Osmotic Regulation: The elimination of metabolic wastes and excess water, especially in freshwater forms living in hypotonic environments, is facilitated by contractile vacuoles. These consist of membrane-bound tubes than empty into a large collecting vacuole. Microtubules suround the tubes and the vacuole - these tubules contract around the tubes pushing their contents into the vacuole. Then the microtubules around the vacuole contract and force the water out through a pore on the cell surface.

Nutrition: Various types of nutrition occur among protists. Indeed, they may be either autotrophic or heterotrophic (some may be both). Photosynthetic protists have chloroplasts and are capable of photosynthesis, although not all use the same chloroplast pigments and they often have different chloroplast structure.

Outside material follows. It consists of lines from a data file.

(* ===== verification/Kmalloc.v ===== *)
(** * kernel/mem/kmalloc.c: the kernel heap

    A best-fit allocator on the region [HEAP_START .. HEAP_END).  The heap is
    a chain of blocks, each with an 8-byte header (total size, free flag) in
    memory itself; the model works on the same bytes.  The walks along the
    chain have no bound in the code (a header of size 0 would loop for ever),
    so they carry fuel, and the theorems show it is never exhausted on a
    well-formed heap. *)

From S2P Require Import Prelude KString KStdio Console Memory.

Open Scope Z_scope.
Open Scope c_scope.

Definition HEAP_START : Z := 0x100000.
Definition HEAP_END : Z := 0x200000.
Definition HEAP_SIZE : Z := HEAP_END - HEAP_START.
Definition MIN_ALLOC_SIZE : Z := 16.

(** [sizeof(block_header_t)]; [size] is at offset 0, [is_free] at offset 4. *)
Definition HEADER : Z := 8.
Definition blk_size (m : mem) (b : Z) : Z := load32 m b.
Definition blk_free (m : mem) (b : Z) : Z := load32 m (b + 4).
Definition set_size (m : mem) (b v : Z) : mem := store32 m b v.
Definition set_free (m : mem) (b v : Z) : mem := store32 m (b + 4) v.

(** Enough rounds for a chain of blocks of at least 8 bytes each. *)
Definition heap_fuel : nat := Z.to_nat (HEAP_SIZE / 8 + 2).

Definition kmalloc_init : M mem () :=
  modify (λ m, set_free (set_size m HEAP_START HEAP_SIZE) HEAP_START 1).

(** Round up to a multiple of 4 (in 32-bit arithmetic). *)
Definition align4 (size : Z) : Z :=
  if negb (size mod 4 =? 0) then size +! (4 - size mod 4) else size.

(** The best-fit search; a perfect fit ends it early.  0 is [NULL]. *)
Fixpoint best_fit_scan (fuel : nat) (m : mem) (total_size current best_fit best_fit_size : Z)
    : option Z :=
  match fuel with
  | O => None
  | S f =>
      if current <? HEAP_END then
        let next := current +! blk_size m current in
        if truth (blk_free m current) && (blk_size m current >=? total_size)
           && (blk_size m current <? best_fit_size) then
          if blk_size m current =? total_size then Some current
          else best_fit_scan f m total_size next current (blk_size m current)
        else best_fit_scan f m total_size next best_fit best_fit_size
      else Some best_fit
  end.

Definition kmalloc (size : Z) : M mem Z :=
  if size =? 0 then mret 0
  else
    let size := align4 size in
    let total_size := size +! HEADER in
    m ← get;
    best_fit ← of_option (best_fit_scan heap_fuel m total_size HEAP_START 0 0xFFFFFFFF);
    if best_fit =? 0 then mret 0
    else
      (if blk_size m best_fit >=? total_size +! HEADER +! MIN_ALLOC_SIZE then
         let new_block := best_fit +! total_size in
         modify (λ m, set_size m new_block (blk_size m best_fit -! total_size)) ;;
         modify (λ m, set_free m new_block 1) ;;
         modify (λ m, set_size m best_fit total_size)
       else mret ()) ;;
      modify (λ m, set_free m best_fit 0) ;;
      mret (best_fit +! HEADER).

(** The walk of [kfree] from the start of the heap to [block]: the block
    before it, 0 if [block] is the first. *)
Fixpoint find_prev (fuel : nat) (m : mem) (block current prev : Z) : option Z :=
  match fuel with
  | O => None
  | S f =>
      if (current <? HEAP_END) && negb (current =? block) then
        find_prev f m block (current +! blk_size m current) current
      else Some prev
  end.

Definition kfree (ptr : Z) : M mem () :=
  if ptr =? 0 then mret ()
  else
    let block := ptr -! HEADER in
    modify (λ m, set_free m block 1) ;;
    m ← get;
    let next := block +! blk_size m block in
    (if (next <? HEAP_END) && truth (blk_free m next) then
       modify (λ m, set_size m block (blk_size m block +! blk_size m next))
     else mret ()) ;;
    m ← get;
    prev ← of_option (find_prev heap_fuel m block HEAP_START 0);
    if negb (prev =? 0) && truth (blk_free m prev) then
      if prev +! blk_size m prev =? block then
        modify (λ m, set_size m prev (blk_size m prev +! blk_size m block))
      else mret ()
    else mret ().

(** ** kmalloc_status *)

Record heap_stats := Stats {
  total_blocks : Z;
  free_blocks : Z;
  allocated_blocks : Z;
  total_free : Z;
  total_allocated : Z
}.

Fixpoint stats_scan (fuel : nat) (m : mem) (current : Z) (s : heap_stats) : option heap_stats :=
  match fuel with
  | O => None
  | S f =>
      if current <? HEAP_END then
        let payload := blk_size m current -! HEADER in
        let s' :=
          if truth (blk_free m current) then
            Stats (total_blocks s +! 1) (free_blocks s +! 1) (allocated_blocks s)
              (total_free s +! payload) (total_allocated s)
          else
            Stats (total_blocks s +! 1) (free_blocks s) (allocated_blocks s +! 1)
              (total_free s) (total_allocated s +! payload) in
        stats_scan f m (current +! blk_size m current) s'
      else Some s
  end.

Definition kmalloc_status : M (io mem) () :=
  kprint ([10] ++ str "=== Heap Status ===" ++ [10]) ;;
  m ← quiet get;
  s ← of_option (stats_scan heap_fuel m HEAP_START (Stats 0 0 0 0 0));
  kprint (str "Total blocks: ") ;; kprint_uint (total_blocks s) ;;
  kprint ([10] ++ str "Free blocks: ") ;; kprint_uint (free_blocks s) ;;
  kprint ([10] ++ str "Allocated blocks: ") ;; kprint_uint (allocated_blocks s) ;;
  kprint ([10] ++ str "Free memory: ") ;; kprint_uint (total_free s) ;;
  kprint (str " bytes" ++ [10]) ;;
  kprint (str "Allocated memory: ") ;; kprint_uint (total_allocated s) ;;
  kprint (str " bytes" ++ [10]).

(** ** Specification: the heap as a list of blocks *)

(** A block: its total size and whether it is free. *)
Abbreviation block := (Z * bool)%type.

Definition span (bs : list block) : Z := foldr (λ b acc, b.1 + acc) 0 bs.

(** [seg m a bs b]: memory holds the blocks [bs] from address [a] to [b]. *)
Fixpoint seg (m : mem) (a : Z) (bs : list block) (b : Z) : Prop :=
  match bs with
  | [] => a = b
  | (sz, fr) :: bs' =>
      blk_size m a = sz ∧ truth (blk_free m a) = fr ∧ 12 ≤ sz ∧ sz mod 4 = 0 ∧
      seg m (a + sz) bs' b
  end.

Definition heap_rep (m : mem) (bs : list block) : Prop := seg m HEAP_START bs HEAP_END.

(** No two neighbours are both free: [kfree] coalesces. *)
Fixpoint coalesced (bs : list block) : Prop :=
  match bs with
  | (_, true) :: (((_, true) :: _) as bs') => False
  | _ :: bs' => coalesced bs'
  | [] => True
  end.

(** The block [kmalloc] must choose: the smallest free block that fits, and
    the first of those. *)
Definition best_fit_of (total : Z) (bs pre : list block) (sz : Z) (post : list block) : Prop :=
  bs = pre ++ (sz, true) :: post ∧ total ≤ sz ∧
  (∀ sz', (sz', true) ∈ bs → total ≤ sz' → sz ≤ sz') ∧
  (∀ sz', (sz', true) ∈ pre → total ≤ sz' → sz < sz').

(** What becomes of the chosen block. *)
Definition carve (total sz : Z) : list block :=
  if total + 24 <=? sz then [(total, false); (sz - total, true)] else [(sz, false)].

(** Merging a freed block of size [sz] with a free right neighbour, and the
    result with a free left neighbour. *)
Definition merge_right (sz : Z) (post : list block) : list block :=
  match post with
  | (sz', true) :: post' => (sz + sz', true) :: post'
  | _ => (sz, true) :: post
  end.

Fixpoint merge_left (pre : list block) (mid : list block) : list block :=
  match pre with
  | [] => mid
  | [(sz, true)] =>
      match mid with (sz', fr) :: post => (sz + sz', true) :: post | [] => pre end
  | b :: pre' => b :: merge_left pre' mid
  end.

(** An address in the payload of an allocated block of the chain at [a]. *)
Fixpoint payload_at (a : Z) (bs : list block) (x : Z) : Prop :=
  match bs with
  | [] => False
  | (sz, fr) :: bs' => (fr = false ∧ a + HEADER ≤ x < a + sz) ∨ payload_at (a + sz) bs' x
  end.

Definition in_payload (bs : list block) (x : Z) : Prop := payload_at HEAP_START bs x.

(** ** Chains of blocks *)

Lemma span_app bs bs' : span (bs ++ bs') = span bs + span bs'.
Proof. unfold span. induction bs as [|b bs IH]; simpl; lia. Qed.

Lemma span_cons sz fr bs : span ((sz, fr) :: bs) = sz + span bs.
Proof. done. Qed.

Lemma seg_span m a bs b : seg m a bs b → b = a + span bs ∧ 12 * Z.of_nat (length bs) ≤ span bs.
Proof.
  revert a. induction bs as [|[sz fr] bs IH]; intros a; simpl.
  - intros ->. lia.
  - intros (_ & _ & Hsz & _ & Hs). destruct (IH _ Hs). lia.
Qed.

Lemma seg_app m a bs bs' b :
  seg m a (bs ++ bs') b ↔ seg m a bs (a + span bs) ∧ seg m (a + span bs) bs' b.
Proof.
  revert a. induction bs as [|[sz fr] bs IH]; intros a; simpl.
  - rewrite Z.add_0_r. tauto.
  - rewrite IH, !Z.add_assoc. tauto.
Qed.

(** A segment depends on the bytes of its own range only. *)
Lemma seg_frame m m' a bs b :
  seg m a bs b → (∀ x, a ≤ x < b → load8 m' x = load8 m x) → seg m' a bs b.
Proof.
  revert a. induction bs as [|[sz fr] bs IH]; intros a; simpl; [done|].
  intros (Hs & Hf & Hsz & Hmod & Hseg) Heq. destruct (seg_span _ _ _ _ Hseg) as [Hb Hlen].
  assert (blk_size m' a = blk_size m a) as -> by (apply load32_ext; intros i Hi; apply Heq; lia).
  assert (blk_free m' a = blk_free m a) as ->.
  { apply load32_ext. intros i Hi. apply Heq. lia. }
  split_and!; try done. apply IH; [done|]. intros x Hx. apply Heq. lia.
Qed.

Lemma seg_cons m a sz fr bs b :
  seg m a ((sz, fr) :: bs) b ↔
  blk_size m a = sz ∧ truth (blk_free m a) = fr ∧ 12 ≤ sz ∧ sz mod 4 = 0 ∧ seg m (a + sz) bs b.
Proof. done. Qed.

Section heap.
Context (m : mem) (bs : list block) (Hrep : heap_rep m bs).

Lemma heap_span : span bs = HEAP_SIZE ∧ 12 * Z.of_nat (length bs) ≤ HEAP_SIZE.
Proof. destruct (seg_span _ _ _ _ Hrep). unfold HEAP_SIZE in *. lia. Qed.

Lemma heap_fuel_ok : (length bs < heap_fuel)%nat.
Proof.
  destruct heap_span as [_ H]. unfold heap_fuel.
  change (HEAP_SIZE / 8 + 2) with 131074. change HEAP_SIZE with 1048576 in H. lia.
Qed.

(** The parts of the heap around a block. *)
Lemma heap_at pre sz fr post :
  bs = pre ++ (sz, fr) :: post →
  let a := HEAP_START + span pre in
  seg m HEAP_START pre a ∧ blk_size m a = sz ∧ truth (blk_free m a) = fr ∧
  12 ≤ sz ∧ sz mod 4 = 0 ∧ seg m (a + sz) post HEAP_END ∧
  0 ≤ span pre ∧ a + sz + span post = HEAP_END ∧ 0 ≤ span post.
Proof.
  intros -> a. unfold heap_rep in Hrep. rewrite seg_app, seg_cons in Hrep.
  destruct Hrep as (H1 & H2 & H3 & H4 & H5 & H6).
  destruct (seg_span _ _ _ _ H1), (seg_span _ _ _ _ H6). fold a in H6. split_and!; try done; lia.
Qed.

(** *** The search *)

Definition best_so_far (total : Z) (seen : list block) (best best_size : Z) : Prop :=
  (best = 0 ∧ best_size = 0xFFFFFFFF ∧ ∀ sz', (sz', true) ∈ seen → ¬ total ≤ sz') ∨
  (∃ pre post, best_fit_of total seen pre best_size post ∧ best = HEAP_START + span pre).

Lemma best_skip total seen best best_size sz fr :
  best_so_far total seen best best_size → sz < 0xFFFFFFFF →
  (fr = true → total ≤ sz → best_size ≤ sz) →
  best_so_far total (seen ++ [(sz, fr)]) best best_size.
Proof.
  intros [(-> & -> & Hno)|(pre & post & (-> & Hfit & Hmin & Hfirst) & ->)] Hlt Hskip.
  - left. split_and!; [done|done|]. intros sz' [Hin|Hin]%elem_of_app; [by apply Hno|].
    apply list_elem_of_singleton in Hin. simplify_eq. intros Hle. specialize (Hskip eq_refl Hle). lia.
  - right. exists pre, (post ++ [(sz, fr)]). split; [|done].
    split; [by rewrite <- app_assoc|]. split; [done|]. split; [|done].
    intros sz' [Hin|Hin]%elem_of_app Hle; [by apply Hmin|].
    apply list_elem_of_singleton in Hin. simplify_eq. by apply Hskip.
Qed.

Lemma best_take total seen best best_size sz :
  best_so_far total seen best best_size → total ≤ sz → sz < best_size →
  best_fit_of total (seen ++ [(sz, true)]) seen sz [].
Proof.
  intros Hb Hle Hlt.
  assert (∀ sz', (sz', true) ∈ seen → total ≤ sz' → sz < sz') as Hall.
  { intros sz' Hin Hle'. destruct Hb as [(_ & _ & Hno)|(pre & post & (_ & _ & Hmin & _) & _)].
    - by apply Hno in Hin.
    - specialize (Hmin sz' Hin Hle'). lia. }
  split_and!; [done|done| |done].
  intros sz' [Hin|Hin]%elem_of_app Hle'; [specialize (Hall sz' Hin Hle'); lia|].
  apply list_elem_of_singleton in Hin. simplify_eq. lia.
Qed.

(** Blocks that are not smaller do not change the choice. *)
Lemma best_fit_extend total seen pre sz post rest :
  best_fit_of total seen pre sz post → total = sz →
  best_fit_of total (seen ++ rest) pre sz (post ++ rest).
Proof.
  intros (-> & Hfit & Hmin & Hfirst) ->. split; [by rewrite <- app_assoc|]. split_and!; [done| |done].
  intros sz' _ Hle. lia.
Qed.

Lemma best_fit_scan_spec fuel total seen rest best best_size :
  bs = seen ++ rest → (length rest < fuel)%nat → best_so_far total seen best best_size →
  ∃ r, best_fit_scan fuel m total (HEAP_START + span seen) best best_size = Some r ∧
    ((r = 0 ∧ ∀ sz', (sz', true) ∈ bs → ¬ total ≤ sz') ∨
     (∃ pre sz post, best_fit_of total bs pre sz post ∧ r = HEAP_START + span pre)).
Proof.
  revert seen rest best best_size. induction fuel as [|f IH]; intros seen rest best best_size Hbs Hf Hbest; [lia|].
  cbn [best_fit_scan]. destruct rest as [|[sz fr] rest].
  - rewrite app_nil_r in Hbs. subst seen. destruct heap_span as [-> _].
    change (HEAP_START + HEAP_SIZE) with HEAP_END. rewrite Z.ltb_irrefl. exists best. split; [done|].
    destruct Hbest as [(-> & _ & Hno)|(pre & post & Hb & ->)]; [by left|]. right. eauto.
  - destruct (heap_at seen sz fr rest Hbs) as (_ & Hsz & Hfr & Hge & _ & _ & Hs0 & Hend & Hp0).
    rewrite Hsz, Hfr. change HEAP_END with (0x200000) in *. change HEAP_START with 0x100000 in *.
    rewrite u32_small by lia. zcase.
    assert (bs = (seen ++ [(sz, fr)]) ++ rest) as Hbs' by (by rewrite <- app_assoc).
    assert (0x100000 + span seen + sz = 0x100000 + span (seen ++ [(sz, fr)])) as Hcur.
    { rewrite span_app. simpl. lia. }
    rewrite Hcur. rewrite Z.geb_leb.
    destruct (fr && (total <=? sz) && (sz <? best_size)) eqn:Etest.
    + apply andb_true_iff in Etest as [[-> H1%Z.leb_le]%andb_true_iff H2%Z.ltb_lt].
      pose proof (best_take _ _ _ _ _ Hbest H1 H2) as Htake.
      destruct (Z.eqb_spec sz total) as [->|Hne].
      * eexists. split; [done|]. right. exists seen, total, rest. split; [|done].
        rewrite Hbs'. apply (best_fit_extend total _ _ _ [] rest Htake eq_refl).
      * apply (IH _ rest); [done|simpl in Hf; lia|]. right. exists seen, []. done.
    + apply (IH _ rest); [done|simpl in Hf; lia|]. apply best_skip; [done|lia|].
      intros -> Hle. apply andb_false_iff in Etest as [Etest|Etest].
      * simpl in Etest. apply Z.leb_gt in Etest. lia.
      * by apply Z.ltb_ge in Etest.
Qed.
End heap.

Heterotrophic protists require organic chemicals from their environment. Heterotrophic forms may be saprobic, taking in dissolved organics by diffusion, active transport, or pinocytosis. Or they may be holozoic, taking in solid foods such as organic detritus or whole prey by phagocytosis.

All heterotrophic protists acquire food through some interaction between the cell surface and the environment. Those that engage in pinocytosis or that engulf solid food rely on the formation of membrane-bounded vesicles called food vacuole. These structures may form at nearly any site on the cell surface, as they do in the amebas, or at particular sites associated with some sort of "cell mouth," or cytostome, as they do in most protists with more-or-less fixed shapes. The cytostome may be associated with further elaborations of the cell surface that form permanent invaginations or feeding structures.

Once a food vacuole has been formed and has moved into the cytoplasm, it begins to swell as various enzymes and other chemicals are secreted into it. The vacuole first becomes acidic, and the vacuolar membrane develops numerous inwardly directed microvilli. As digestion proceeds, the vacuolar fluid becomes increasingly alkaline.

Sensation: Many protists display remarkable degrees of sensitivity to environmental stimuli and are capable of some fairly complex behaviors. Response behavior may be a function of the general sensitivity and conductivity of protoplasm, or it may involve special organelles. Cilia and flagella are touch- and chemical- sensitive organelles; when mechanically stimulated, they typically stop beating or beat in a pattern that moves the organism away from the point of stimulus.

Most protists react positively or negatively to various chemicals or concentrations of chemicals. For example, amebas are able to distinguish food from nonfood items and quickly egest the latter from their vacuoles. Many ciliates, especially predators, have specialized patches of sensory cilia that aid in finding prey, and even filter feeders use cilia around the cytostome to "taste" and then accept or reject items as food.

Photosynthetic protists typically show a positive taxis to low or moderate light intensities, an obviously advantageous response for these creatures. They usually become negatively phototactic in very strong light. Specialized light-sensitive organelles are known among many flagellates, especially the photosynthetic ones. These eye spots or stigmata (Sing. stigma) are frequently located at or near the anterior end. Some, however, are found associated with the chloroplasts. Eye spots vary in complexity, ranging from very simple pigment spots to complex, lens-like structures.

Reproduction: A major aspect of protistan success is their surprising range of reproductive strategies. Most protists have been able to capitalize on the advantages of both asexual (cell division) and sexual reproduction (exchange of genetic material).

In summary, protist diversity and success reflect the tremendous potential for variation within the unicellular body. Many of these features are inherited and remain in multicellular eukaryotes. As we discuss the evolution of animals and plants, you will see that many of the first animals and plants to evolve retain the cell functions found in protists. But as time passes, these functions are taken over increasingly more complex organ systems.